The training script is se3_transformer/runtime/training.py, to be run as a module: python -m se3_transformer.runtime.training.

Logs

By default, the resulting logs are stored in /results/. This can be changed with --log_dir.

You can connect your existing Weights & Biases account by setting the WANDB_API_KEY environment variable, and enabling the --wandb flag. If no API key is set, --wandb will log the run anonymously to Weights & Biases.

Checkpoints

The argument --save_ckpt_path can be set to the path of the file where the checkpoints should be saved. --ckpt_interval can also be set to the interval (in the number of epochs) between checkpoints.

Evaluation

The evaluation metric is the Mean Absolute Error (MAE).

--eval_interval can be set to the interval (in the number of epochs) between evaluation rounds. By default, an evaluation round is performed after each epoch.

Automatic Mixed Precision

To enable Mixed Precision training, add the --amp flag.

Multi-GPU and multi-node

The training script supports the PyTorch elastic launcher to run on multiple GPUs or nodes. Refer to the official documentation.

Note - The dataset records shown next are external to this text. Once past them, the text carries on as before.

Lemma append_assoc (s1 s2 s3 : string) :
  (s1 +:+ s2) +:+ s3 = s1 +:+ (s2 +:+ s3).
Proof.
  induction s1 as [|c s1 IH]; [done|].
  change (String c ((s1 +:+ s2) +:+ s3) = String c (s1 +:+ (s2 +:+ s3))).
  by rewrite IH.
Qed.

Lemma column_number_from_app (s1 s2 : string) :
  ∀ acc, column_number_from acc (s1 +:+ s2)
         = column_number_from (column_number_from acc s1) s2.
Proof. induction s1 as [|c s1 IH]; intros acc; cbn; [done|apply IH]. Qed.

Lemma all_letters_app (s1 s2 : string) :
  all_letters (s1 +:+ s2) = all_letters s1 && all_letters s2.
Proof.
  induction s1 as [|c s1 IH]; [done|].
  change (String c s1 +:+ s2) with (String c (s1 +:+ s2)).
  cbn [all_letters]. by rewrite IH, andb_assoc.
Qed.

Lemma ord_chr (n : Z) : 0 ≤ n < 256 → ord (chr n) = n.
Proof.
  intros Hn. unfold ord, chr. rewrite N_ascii_embedding; lia.
Qed.

(** The loop pushes letters in front of what it was given. *)
Lemma col_to_letter_loop_acc (col : Z) :
  0 ≤ col →
  ∀ result, col_to_letter_loop col result = col_to_letter col +:+ result.
Proof.
  intros Hcol. pattern col. apply Z_lt_induction; [clear col Hcol|done].
  intros col IH result. unfold col_to_letter.
  rewrite (col_to_letter_loop_unfold col result),
    (col_to_letter_loop_unfold col "").
  destruct (decide (0 < col)) as [Hpos|]; [|done].
  assert (0 ≤ (col - 1) `div` 26 < col) as Hq.
  { split; [apply Z.div_pos; lia|apply Z.div_lt_upper_bound; lia]. }
  rewrite (IH _ Hq (String _ result)), (IH _ Hq (String _ "")).
  by rewrite append_assoc.
Qed.

Lemma col_to_letter_step (col : Z) :
  0 < col →
  col_to_letter col =
    col_to_letter ((col - 1) `div` 26)
    +:+ String (chr ((col - 1) `mod` 26 + ord "A")) "".
Proof.
  intros Hpos. unfold col_to_letter at 1.
  rewrite col_to_letter_loop_unfold. destruct (decide (0 < col)); [|lia].
  apply col_to_letter_loop_acc. apply Z.div_pos; lia.
Qed.

Lemma col_to_letter_nonpos (col : Z) : col ≤ 0 → col_to_letter col = "".
Proof.
  intros Hle. unfold col_to_letter. rewrite col_to_letter_loop_unfold.
  destruct (decide (0 < col)); [lia|done].
Qed.

Lemma col_to_letter_sound (col : Z) :
  0 ≤ col →
  column_number (col_to_letter col) = col
  ∧ all_letters (col_to_letter col) = true.
Proof.
  intros Hcol. generalize Hcol. pattern col.
  apply Z_lt_induction; [clear col Hcol|done].
  intros col IH Hcol.
  destruct (decide (0 < col)) as [Hpos|Hle].
  - rewrite col_to_letter_step by done.
    assert (0 ≤ (col - 1) `div` 26 < col) as Hq.
    { split; [apply Z.div_pos; lia|apply Z.div_lt_upper_bound; lia]. }
    destruct (IH _ Hq ltac:(lia)) as [Hnum Hall].
    pose proof (Z.mod_pos_bound (col - 1) 26 ltac:(lia)) as Hm.
    unfold column_number in *. split.
    + rewrite column_number_from_app, Hnum. cbn [column_number_from].
      rewrite ord_chr by (change (ord "A") with 65; lia).
      pose proof (Z.div_mod (col - 1) 26 ltac:(lia)). lia.
    + rewrite all_letters_app, Hall. cbn. unfold is_letter.
      rewrite ord_chr by (change (ord "A") with 65; lia).
      change (ord "A") with 65. rewrite andb_true_r.
      apply andb_true_iff. split; apply Z.leb_le; lia.
  - rewrite col_to_letter_nonpos by lia. split; [cbn; lia|done].
Qed.

(** C8. [col_to_letter] maps a positive column count to its spreadsheet
    letter string: upper-case letters only, which read back in base 26
    (A = 1, ..., Z = 26) give the count; 1, 26, 27, 52 and 53 map to
    A, Z, AA, AZ and BA. *)
Theorem col_to_letter_base26 :
  (∀ col, 0 < col →
          column_number (col_to_letter col) = col
          ∧ all_letters (col_to_letter col) = true
          ∧ col_to_letter col ≠ "")
  ∧ col_to_letter 1 = "A"
  ∧ col_to_letter 26 = "Z"
  ∧ col_to_letter 27 = "AA"
  ∧ col_to_letter 52 = "AZ"
  ∧ col_to_letter 53 = "BA".
Proof.
  split; [|by vm_compute].
  intros col Hpos. destruct (col_to_letter_sound col ltac:(lia)) as [Hn Hl].
  repeat split; [done..|].
  intros Hnil. rewrite Hnil in Hn. cbn in Hn. lia.
Qed.

(** ** The collision probe *)

Lemma append_inj_r (c : ascii) (s1 : string) :
  ∀ s2, s1 +:+ String c "" = s2 +:+ String c "" → s1 = s2.
Proof.
  induction s1 as [|a s1 IH]; intros [|b s2]; cbn; intros Heq.
  - done.
  - injection Heq as _ Heq. by destruct s2.
  - injection Heq as _ Heq. by destruct s1.
  - injection Heq as -> Heq. f_equal. by apply IH.
Qed.

Lemma candidate_inj (base_name : string) : Inj (=) (=) (candidate base_name).
Proof.
  intros j k Heq. unfold candidate in Heq.
  apply String.app_inj, String.app_inj in Heq.
  by apply append_inj_r, pretty_Z_inj in Heq.
Qed.

(** The probe returns the first free candidate from [counter] on; fuel
    beyond the number of names that can collide is enough. *)
Lemma probe_first_free (base_name : string) (existing : gset string) (fuel : nat) :
  ∀ (counter : Z) (colliding : gset string),
    (∀ j, counter ≤ j →
          candidate base_name j ∈ existing → candidate base_name j ∈ colliding) →
    (size colliding < fuel)%nat →
    ∃ k, counter ≤ k
         ∧ probe fuel base_name existing counter = Some (candidate base_name k)
         ∧ (candidate base_name k ∉ existing)
         ∧ (∀ j, counter ≤ j < k → candidate base_name j ∈ existing).
Proof.
  induction fuel as [|fuel IH]; intros counter colliding Hcol Hsize; [lia|].
  cbn [probe].
  destruct (decide (candidate base_name counter ∈ existing)) as [Hin|Hout].
  - assert (candidate base_name counter ∈ colliding) as Hin'.
    { apply Hcol; [lia|done]. }
    destruct (IH (counter + 1) (colliding ∖ {[candidate base_name counter]}))
      as (k & Hk & Hprobe & Hfree & Hbelow).
    + intros j Hj Hj'. apply elem_of_difference. split.
      * apply Hcol; [lia|done].
      * intros Heq%elem_of_singleton. apply candidate_inj in Heq. lia.
    + pose proof (size_difference colliding {[candidate base_name counter]}
                    ltac:(set_solver)) as Hsz.
      rewrite size_singleton in Hsz.
      assert (size colliding ≠ 0%nat).
      { intros Hz%size_empty_inv. set_solver. }
      lia.
    + exists k. split; [lia|]. split; [done|]. split; [done|].
      intros j Hj. destruct (decide (j = counter)) as [->|]; [done|].
      apply Hbelow. lia.
  - exists counter. split; [lia|]. split; [done|]. split; [done|].
    intros j Hj. lia.
Qed.

(** ** What the token machinery does to the session *)

Section ClientProperties.

Variable remote : nat -> request -> option value.
Variable clock : nat -> instant.

Definition is_post (r : request) : Prop := req_method r = POST.

(** A computation with token traffic only: it appends nothing but POST
    requests to the session, it does not run out of fuel, and it raises
    only where [may_raise] allows. *)
Definition token_traffic (may_raise : bool) {A} (m : M A) : Prop :=
  ∀ w, ∃ new,
    sent (m w).2 = sent w ++ new
    ∧ Forall is_post new
    ∧ match (m w).1 with
      | Ok _ => True
      | Raise _ => may_raise = true
      | OutOfFuel => False
      end.

Lemma tt_ret {A} b (a : A) : token_traffic b (ret a).
Proof. intros w. exists []. by rewrite app_nil_r. Qed.

Lemma tt_raise {A} (e : exn) : token_traffic true (@raise A e).
Proof. intros w. exists []. by rewrite app_nil_r. Qed.

Lemma tt_gets {A} b (f : Client → A) : token_traffic b (gets f).
Proof. intros w. exists []. by rewrite app_nil_r. Qed.

Lemma tt_modify b (f : Client → Client) : token_traffic b (modify f).
Proof. intros w. exists []. by rewrite app_nil_r. Qed.

Lemma tt_now b : token_traffic b (now clock).
Proof. intros w. exists []. by rewrite app_nil_r. Qed.

Lemma tt_http (r : request) : is_post r → token_traffic true (http remote r).
Proof.
  intros Hr w. exists [r]. unfold http.
  destruct (remote _ r); cbn; by repeat constructor.
Qed.

Lemma tt_bind {A B} b (m : M A) (k : A → M B) :
  token_traffic b m → (∀ a, token_traffic b (k a)) → token_traffic b (bind m k).
Proof.
  intros Hm Hk w. destruct (Hm w) as (new & Hs & Hp & Hr). unfold bind.
  destruct (m w) as [[a|e|] w1]; cbn in *; [|by exists new|done].
  destruct (Hk a w1) as (new' & Hs' & Hp' & Hr').
  exists (new ++ new'). rewrite Hs', Hs, app_assoc.
  split; [done|]. split; [by apply Forall_app|done].
Qed.

Lemma tt_try {A} b (m h : M A) :
  token_traffic true m → token_traffic b h → token_traffic b (try_except m h).
Proof.
  intros Hm Hh w. destruct (Hm w) as (new & Hs & Hp & Hr). unfold try_except.
  destruct (m w) as [[a|e|] w1]; cbn in *; [by exists new| |done].
  destruct (Hh w1) as (new' & Hs' & Hp' & Hr').
  exists (new ++ new'). rewrite Hs', Hs, app_assoc.
  split; [done|]. split; [by apply Forall_app|done].
Qed.

Lemma tt_save_config b : token_traffic b (_save_config clock).
Proof.
  intros w. exists []. rewrite app_nil_r.
  unfold _save_config, try_except.
  destruct (file w), (file_writable w) eqn:Hw; cbn; rewrite ?Hw; cbn; done.
Qed.

Ltac traffic :=
  repeat match goal with
    | |- token_traffic _ (bind _ _) => apply tt_bind; [|intros ?]
    | |- token_traffic _ (try_except _ _) => apply tt_try
    | |- token_traffic _ (ret _) => apply tt_ret
    | |- token_traffic true (raise _) => apply tt_raise
    | |- token_traffic _ (gets _) => apply tt_gets
    | |- token_traffic _ (modify _) => apply tt_modify
    | |- token_traffic _ (now _) => apply tt_now
    | |- token_traffic _ (_save_config _) => apply tt_save_config
    | |- token_traffic true (http _ _) => apply tt_http; reflexivity
    | |- token_traffic _ (as_dict ?v) => destruct v; cbn [as_dict]
    | |- token_traffic _ (add_number _ ?v) => destruct v; cbn [add_number]
    | |- token_traffic _ (if ?c then _ else _) => destruct c
    end.

Lemma tt_store_user_token (data : gmap string value) :
  token_traffic true (store_user_token clock data).
Proof. unfold store_user_token. traffic. Qed.

Lemma tt_exchange_code_for_token b (code : string) :
  token_traffic b (exchange_code_for_token remote clock code).
Proof.
  unfold exchange_code_for_token. traffic; apply tt_store_user_token.
Qed.

Lemma tt_refresh_user_token b : token_traffic b (refresh_user_token remote clock).
Proof.
  unfold refresh_user_token. traffic; apply tt_store_user_token.
Qed.

Lemma tt_get_user_access_token b :
  token_traffic b (get_user_access_token remote clock).
Proof.
  unfold get_user_access_token. traffic; apply tt_refresh_user_token.
Qed.

Lemma tt_get_tenant_access_token b :
  token_traffic b (get_tenant_access_token remote clock).
Proof. unfold get_tenant_access_token. traffic. Qed.

Lemma tt_get_headers b : token_traffic b (_get_headers remote clock).
Proof.
  unfold _get_headers. traffic;
    [apply tt_get_tenant_access_token|apply tt_get_user_access_token].
Qed.

(** ** Chunked writes *)

(** The payload [write_batches] builds for batch [batch_idx]. *)
Definition planned_write (data : list (list value)) (sheet_id end_col : string)
    (start_row batch_size batch_idx : Z) : value :=
  let total_rows := Z.of_nat (length data) in
  let batch_start := batch_idx * batch_size in
  let batch_end := Z.min ((batch_idx + 1) * batch_size) total_rows in
  request_data
    (sheet_id +:+ "!A" +:+ pretty (start_row + batch_start) +:+ ":"
     +:+ end_col +:+ pretty (start_row + batch_end - 1))
    (py_slice data batch_start batch_end).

For example, to train on all available GPUs with AMP:

python -m torch.distributed.run --nnodes=1 --nproc_per_node=gpu --module se3_transformer.runtime.training --amp

Inference process

Inference can be run by using the se3_transformer.runtime.inference python module.

The inference script is se3_transformer/runtime/inference.py, to be run as a module: python -m se3_transformer.runtime.inference. It requires a pre-trained model checkpoint (to be passed as --load_ckpt_path).